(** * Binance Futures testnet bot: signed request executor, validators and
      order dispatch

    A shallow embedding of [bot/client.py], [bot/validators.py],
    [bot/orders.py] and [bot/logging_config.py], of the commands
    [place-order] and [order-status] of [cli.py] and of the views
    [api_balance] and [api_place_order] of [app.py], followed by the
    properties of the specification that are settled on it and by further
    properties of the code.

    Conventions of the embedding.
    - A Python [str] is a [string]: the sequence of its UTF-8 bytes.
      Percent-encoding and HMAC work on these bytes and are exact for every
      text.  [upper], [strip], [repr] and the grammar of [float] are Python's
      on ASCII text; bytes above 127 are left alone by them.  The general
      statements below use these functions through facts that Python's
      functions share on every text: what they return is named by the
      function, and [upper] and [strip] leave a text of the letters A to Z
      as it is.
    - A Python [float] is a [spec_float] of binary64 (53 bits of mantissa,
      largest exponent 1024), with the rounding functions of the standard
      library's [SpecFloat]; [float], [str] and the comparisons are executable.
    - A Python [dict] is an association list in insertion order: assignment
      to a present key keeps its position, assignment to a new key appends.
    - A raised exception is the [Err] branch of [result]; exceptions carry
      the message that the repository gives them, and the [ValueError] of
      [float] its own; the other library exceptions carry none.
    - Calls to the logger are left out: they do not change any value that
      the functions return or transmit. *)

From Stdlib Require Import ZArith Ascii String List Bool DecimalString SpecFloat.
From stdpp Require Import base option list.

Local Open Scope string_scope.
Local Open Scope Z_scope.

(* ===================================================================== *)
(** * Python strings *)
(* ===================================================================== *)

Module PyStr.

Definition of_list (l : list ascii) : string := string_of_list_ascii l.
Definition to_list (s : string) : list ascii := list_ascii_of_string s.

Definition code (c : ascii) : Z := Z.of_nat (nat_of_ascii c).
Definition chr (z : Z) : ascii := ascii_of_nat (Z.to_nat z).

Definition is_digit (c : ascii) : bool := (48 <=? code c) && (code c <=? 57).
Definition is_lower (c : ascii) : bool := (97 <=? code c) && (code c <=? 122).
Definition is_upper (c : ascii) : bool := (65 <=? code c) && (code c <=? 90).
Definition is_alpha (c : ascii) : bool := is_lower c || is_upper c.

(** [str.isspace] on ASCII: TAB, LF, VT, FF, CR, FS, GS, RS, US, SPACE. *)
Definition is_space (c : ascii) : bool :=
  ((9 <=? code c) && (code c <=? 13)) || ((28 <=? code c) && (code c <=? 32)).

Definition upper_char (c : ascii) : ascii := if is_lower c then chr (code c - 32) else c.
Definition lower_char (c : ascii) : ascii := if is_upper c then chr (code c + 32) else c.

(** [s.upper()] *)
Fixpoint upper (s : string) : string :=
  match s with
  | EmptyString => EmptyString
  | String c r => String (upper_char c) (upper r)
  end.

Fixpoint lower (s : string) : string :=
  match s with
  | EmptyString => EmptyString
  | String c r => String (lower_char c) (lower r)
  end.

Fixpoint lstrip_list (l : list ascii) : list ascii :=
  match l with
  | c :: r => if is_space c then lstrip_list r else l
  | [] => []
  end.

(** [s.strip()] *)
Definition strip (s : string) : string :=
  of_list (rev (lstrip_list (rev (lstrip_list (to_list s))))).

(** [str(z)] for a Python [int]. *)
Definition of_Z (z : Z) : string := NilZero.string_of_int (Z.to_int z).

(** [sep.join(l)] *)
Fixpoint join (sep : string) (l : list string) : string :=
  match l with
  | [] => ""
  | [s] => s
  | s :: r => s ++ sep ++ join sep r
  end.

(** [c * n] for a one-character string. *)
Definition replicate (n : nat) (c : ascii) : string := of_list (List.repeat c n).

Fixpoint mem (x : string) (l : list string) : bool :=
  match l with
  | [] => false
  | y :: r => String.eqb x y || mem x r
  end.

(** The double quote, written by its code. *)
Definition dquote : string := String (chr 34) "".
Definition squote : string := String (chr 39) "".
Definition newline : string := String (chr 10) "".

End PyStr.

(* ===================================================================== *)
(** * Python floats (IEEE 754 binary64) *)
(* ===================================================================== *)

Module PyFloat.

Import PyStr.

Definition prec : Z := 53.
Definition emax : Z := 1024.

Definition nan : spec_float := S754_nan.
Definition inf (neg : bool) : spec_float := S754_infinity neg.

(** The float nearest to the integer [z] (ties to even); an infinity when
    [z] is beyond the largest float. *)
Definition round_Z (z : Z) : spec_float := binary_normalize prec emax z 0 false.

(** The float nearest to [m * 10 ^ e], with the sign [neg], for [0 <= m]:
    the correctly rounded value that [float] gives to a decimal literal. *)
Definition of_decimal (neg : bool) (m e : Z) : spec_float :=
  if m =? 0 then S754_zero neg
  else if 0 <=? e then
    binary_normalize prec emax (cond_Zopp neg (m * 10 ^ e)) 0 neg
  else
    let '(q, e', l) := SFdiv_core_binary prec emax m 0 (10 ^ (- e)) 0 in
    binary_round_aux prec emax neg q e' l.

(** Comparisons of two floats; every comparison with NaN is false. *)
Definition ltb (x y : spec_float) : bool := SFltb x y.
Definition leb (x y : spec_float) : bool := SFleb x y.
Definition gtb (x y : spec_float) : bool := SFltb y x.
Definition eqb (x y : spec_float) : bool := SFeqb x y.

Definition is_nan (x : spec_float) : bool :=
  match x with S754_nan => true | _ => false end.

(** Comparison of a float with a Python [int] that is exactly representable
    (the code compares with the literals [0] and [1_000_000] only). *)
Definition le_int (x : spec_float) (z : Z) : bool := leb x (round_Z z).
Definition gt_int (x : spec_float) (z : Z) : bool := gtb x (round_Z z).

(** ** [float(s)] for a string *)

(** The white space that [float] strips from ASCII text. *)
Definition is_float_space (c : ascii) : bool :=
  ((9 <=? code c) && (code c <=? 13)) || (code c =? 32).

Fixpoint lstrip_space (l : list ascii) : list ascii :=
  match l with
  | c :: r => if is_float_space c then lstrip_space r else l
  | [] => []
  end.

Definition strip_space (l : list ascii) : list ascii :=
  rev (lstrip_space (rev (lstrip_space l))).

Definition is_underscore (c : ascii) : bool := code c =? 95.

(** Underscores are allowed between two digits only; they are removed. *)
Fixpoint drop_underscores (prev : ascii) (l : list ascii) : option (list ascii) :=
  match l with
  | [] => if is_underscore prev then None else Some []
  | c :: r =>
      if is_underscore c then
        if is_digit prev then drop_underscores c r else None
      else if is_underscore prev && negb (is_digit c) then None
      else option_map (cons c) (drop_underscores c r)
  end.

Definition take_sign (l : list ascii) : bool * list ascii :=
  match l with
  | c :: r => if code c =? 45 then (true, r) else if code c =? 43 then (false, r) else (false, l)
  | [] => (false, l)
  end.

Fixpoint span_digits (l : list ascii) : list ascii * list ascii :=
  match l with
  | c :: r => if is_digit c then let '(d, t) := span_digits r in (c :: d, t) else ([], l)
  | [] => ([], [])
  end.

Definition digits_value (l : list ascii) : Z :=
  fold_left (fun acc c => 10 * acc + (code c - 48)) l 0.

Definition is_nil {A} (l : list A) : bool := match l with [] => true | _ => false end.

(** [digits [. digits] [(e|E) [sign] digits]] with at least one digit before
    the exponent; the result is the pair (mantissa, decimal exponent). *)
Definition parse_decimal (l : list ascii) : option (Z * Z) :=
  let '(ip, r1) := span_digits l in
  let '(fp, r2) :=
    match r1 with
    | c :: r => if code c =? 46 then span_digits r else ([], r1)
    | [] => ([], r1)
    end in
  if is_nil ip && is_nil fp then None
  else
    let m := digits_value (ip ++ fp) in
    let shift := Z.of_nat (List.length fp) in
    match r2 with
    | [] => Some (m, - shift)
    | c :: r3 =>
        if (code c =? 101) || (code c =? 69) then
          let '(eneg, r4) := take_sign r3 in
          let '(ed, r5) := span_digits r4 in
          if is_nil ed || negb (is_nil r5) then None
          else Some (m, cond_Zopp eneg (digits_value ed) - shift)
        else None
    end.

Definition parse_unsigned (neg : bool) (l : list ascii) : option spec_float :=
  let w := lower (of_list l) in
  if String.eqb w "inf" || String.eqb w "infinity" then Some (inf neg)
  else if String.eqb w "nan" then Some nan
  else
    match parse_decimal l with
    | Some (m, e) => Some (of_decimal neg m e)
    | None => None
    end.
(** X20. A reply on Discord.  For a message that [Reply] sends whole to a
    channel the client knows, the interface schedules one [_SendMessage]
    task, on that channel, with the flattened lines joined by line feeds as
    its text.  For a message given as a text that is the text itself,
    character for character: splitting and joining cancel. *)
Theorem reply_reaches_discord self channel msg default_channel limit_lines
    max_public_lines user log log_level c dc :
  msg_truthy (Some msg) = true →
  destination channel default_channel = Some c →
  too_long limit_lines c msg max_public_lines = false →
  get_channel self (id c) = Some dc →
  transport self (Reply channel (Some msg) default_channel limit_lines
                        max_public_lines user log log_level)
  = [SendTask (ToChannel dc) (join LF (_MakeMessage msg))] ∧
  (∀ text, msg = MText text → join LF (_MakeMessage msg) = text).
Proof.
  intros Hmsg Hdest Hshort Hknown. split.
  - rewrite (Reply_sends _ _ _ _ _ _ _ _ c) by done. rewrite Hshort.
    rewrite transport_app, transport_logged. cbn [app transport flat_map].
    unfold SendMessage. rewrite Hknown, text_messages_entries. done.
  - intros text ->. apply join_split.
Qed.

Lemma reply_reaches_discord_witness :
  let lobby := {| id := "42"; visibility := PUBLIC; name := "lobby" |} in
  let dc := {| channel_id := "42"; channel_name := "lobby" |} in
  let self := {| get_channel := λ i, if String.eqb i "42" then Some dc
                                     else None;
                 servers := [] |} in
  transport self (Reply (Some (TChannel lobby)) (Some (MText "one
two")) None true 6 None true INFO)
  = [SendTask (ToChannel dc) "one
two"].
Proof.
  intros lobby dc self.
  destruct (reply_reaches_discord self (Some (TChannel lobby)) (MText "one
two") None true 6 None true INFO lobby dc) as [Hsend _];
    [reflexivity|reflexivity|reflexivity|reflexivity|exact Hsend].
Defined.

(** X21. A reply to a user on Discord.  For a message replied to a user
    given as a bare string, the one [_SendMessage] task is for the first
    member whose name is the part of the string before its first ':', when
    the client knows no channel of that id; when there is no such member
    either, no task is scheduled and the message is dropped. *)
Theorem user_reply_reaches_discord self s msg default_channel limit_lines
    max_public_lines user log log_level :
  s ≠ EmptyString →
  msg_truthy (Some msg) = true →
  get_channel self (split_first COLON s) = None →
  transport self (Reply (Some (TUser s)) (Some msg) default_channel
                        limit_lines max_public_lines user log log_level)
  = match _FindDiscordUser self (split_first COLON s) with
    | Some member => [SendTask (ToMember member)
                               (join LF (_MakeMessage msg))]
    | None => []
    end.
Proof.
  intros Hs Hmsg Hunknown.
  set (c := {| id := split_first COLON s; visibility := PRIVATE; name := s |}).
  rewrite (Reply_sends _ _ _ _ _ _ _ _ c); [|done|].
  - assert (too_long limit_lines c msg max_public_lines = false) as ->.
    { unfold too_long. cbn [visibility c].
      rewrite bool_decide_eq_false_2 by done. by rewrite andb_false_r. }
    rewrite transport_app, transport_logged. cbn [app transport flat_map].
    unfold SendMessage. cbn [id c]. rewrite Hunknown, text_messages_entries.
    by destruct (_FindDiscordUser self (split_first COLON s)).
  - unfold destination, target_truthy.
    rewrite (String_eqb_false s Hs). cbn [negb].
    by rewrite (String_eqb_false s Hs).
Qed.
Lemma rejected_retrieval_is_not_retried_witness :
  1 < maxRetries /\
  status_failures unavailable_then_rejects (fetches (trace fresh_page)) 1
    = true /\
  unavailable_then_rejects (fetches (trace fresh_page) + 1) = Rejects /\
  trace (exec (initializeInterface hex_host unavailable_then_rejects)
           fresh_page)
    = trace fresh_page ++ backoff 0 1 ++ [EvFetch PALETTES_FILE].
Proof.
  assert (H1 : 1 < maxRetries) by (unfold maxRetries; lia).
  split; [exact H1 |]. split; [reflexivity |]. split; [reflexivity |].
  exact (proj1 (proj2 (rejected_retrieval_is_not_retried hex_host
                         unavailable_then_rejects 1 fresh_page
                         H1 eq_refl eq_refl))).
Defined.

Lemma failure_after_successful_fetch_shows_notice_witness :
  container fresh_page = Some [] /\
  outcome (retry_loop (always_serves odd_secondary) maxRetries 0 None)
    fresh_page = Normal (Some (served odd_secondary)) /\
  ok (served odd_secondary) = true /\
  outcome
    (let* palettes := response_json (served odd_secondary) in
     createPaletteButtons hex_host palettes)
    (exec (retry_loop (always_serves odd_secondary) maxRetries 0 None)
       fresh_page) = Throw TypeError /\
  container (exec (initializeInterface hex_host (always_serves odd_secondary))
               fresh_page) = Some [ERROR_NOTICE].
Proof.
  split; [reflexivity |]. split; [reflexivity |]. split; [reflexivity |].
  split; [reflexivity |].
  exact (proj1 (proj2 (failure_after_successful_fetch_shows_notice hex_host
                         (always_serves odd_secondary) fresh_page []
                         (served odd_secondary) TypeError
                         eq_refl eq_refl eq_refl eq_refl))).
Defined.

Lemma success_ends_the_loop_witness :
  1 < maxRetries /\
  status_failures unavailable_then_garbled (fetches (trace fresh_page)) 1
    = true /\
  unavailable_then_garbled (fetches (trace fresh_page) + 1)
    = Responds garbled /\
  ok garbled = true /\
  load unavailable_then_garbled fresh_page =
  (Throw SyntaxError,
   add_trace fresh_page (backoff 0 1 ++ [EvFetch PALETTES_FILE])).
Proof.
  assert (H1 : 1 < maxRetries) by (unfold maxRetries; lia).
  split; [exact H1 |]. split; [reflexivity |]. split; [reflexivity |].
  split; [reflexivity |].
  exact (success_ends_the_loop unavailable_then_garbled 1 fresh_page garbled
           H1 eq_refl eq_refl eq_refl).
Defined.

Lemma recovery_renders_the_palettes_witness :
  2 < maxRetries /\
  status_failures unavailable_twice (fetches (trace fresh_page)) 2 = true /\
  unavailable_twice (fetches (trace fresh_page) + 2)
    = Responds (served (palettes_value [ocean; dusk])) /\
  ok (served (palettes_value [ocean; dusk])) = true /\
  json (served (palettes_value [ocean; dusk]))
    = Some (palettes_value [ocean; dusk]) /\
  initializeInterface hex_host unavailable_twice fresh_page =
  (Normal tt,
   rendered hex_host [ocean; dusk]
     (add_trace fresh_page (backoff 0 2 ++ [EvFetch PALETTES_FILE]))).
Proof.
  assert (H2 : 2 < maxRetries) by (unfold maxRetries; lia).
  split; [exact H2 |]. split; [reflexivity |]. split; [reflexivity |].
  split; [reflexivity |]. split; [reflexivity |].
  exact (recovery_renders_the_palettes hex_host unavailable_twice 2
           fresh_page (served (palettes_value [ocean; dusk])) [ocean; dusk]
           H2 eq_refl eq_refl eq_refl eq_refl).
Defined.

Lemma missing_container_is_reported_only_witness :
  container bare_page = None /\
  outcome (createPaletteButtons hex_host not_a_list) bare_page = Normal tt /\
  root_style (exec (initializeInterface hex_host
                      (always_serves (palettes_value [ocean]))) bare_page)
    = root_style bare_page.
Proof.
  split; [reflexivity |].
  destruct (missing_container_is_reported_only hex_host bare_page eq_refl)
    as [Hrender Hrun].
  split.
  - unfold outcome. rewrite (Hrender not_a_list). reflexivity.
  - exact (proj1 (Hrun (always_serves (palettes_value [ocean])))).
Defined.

WHAT YOU HAVE TO DO:
All that should be written out is the stretch of lines above between the one holding "From stdpp Require Import base option list." and the one holding "((9 <=? code c) && (code c <=? 13)) || ((28", inclusive, exactly as given.

WRITTEN ANSWER:
From stdpp Require Import base option list.

Local Open Scope string_scope.
Local Open Scope Z_scope.

(* ===================================================================== *)
(** * Python strings *)
(* ===================================================================== *)

Module PyStr.

Definition of_list (l : list ascii) : string := string_of_list_ascii l.
Definition to_list (s : string) : list ascii := list_ascii_of_string s.

Definition code (c : ascii) : Z := Z.of_nat (nat_of_ascii c).
Definition chr (z : Z) : ascii := ascii_of_nat (Z.to_nat z).

Definition is_digit (c : ascii) : bool := (48 <=? code c) && (code c <=? 57).
Definition is_lower (c : ascii) : bool := (97 <=? code c) && (code c <=? 122).
Definition is_upper (c : ascii) : bool := (65 <=? code c) && (code c <=? 90).
Definition is_alpha (c : ascii) : bool := is_lower c || is_upper c.

(** [str.isspace] on ASCII: TAB, LF, VT, FF, CR, FS, GS, RS, US, SPACE. *)
Definition is_space (c : ascii) : bool :=
  ((9 <=? code c) && (code c <=? 13)) || ((28 <=? code c) && (code c <=? 32)).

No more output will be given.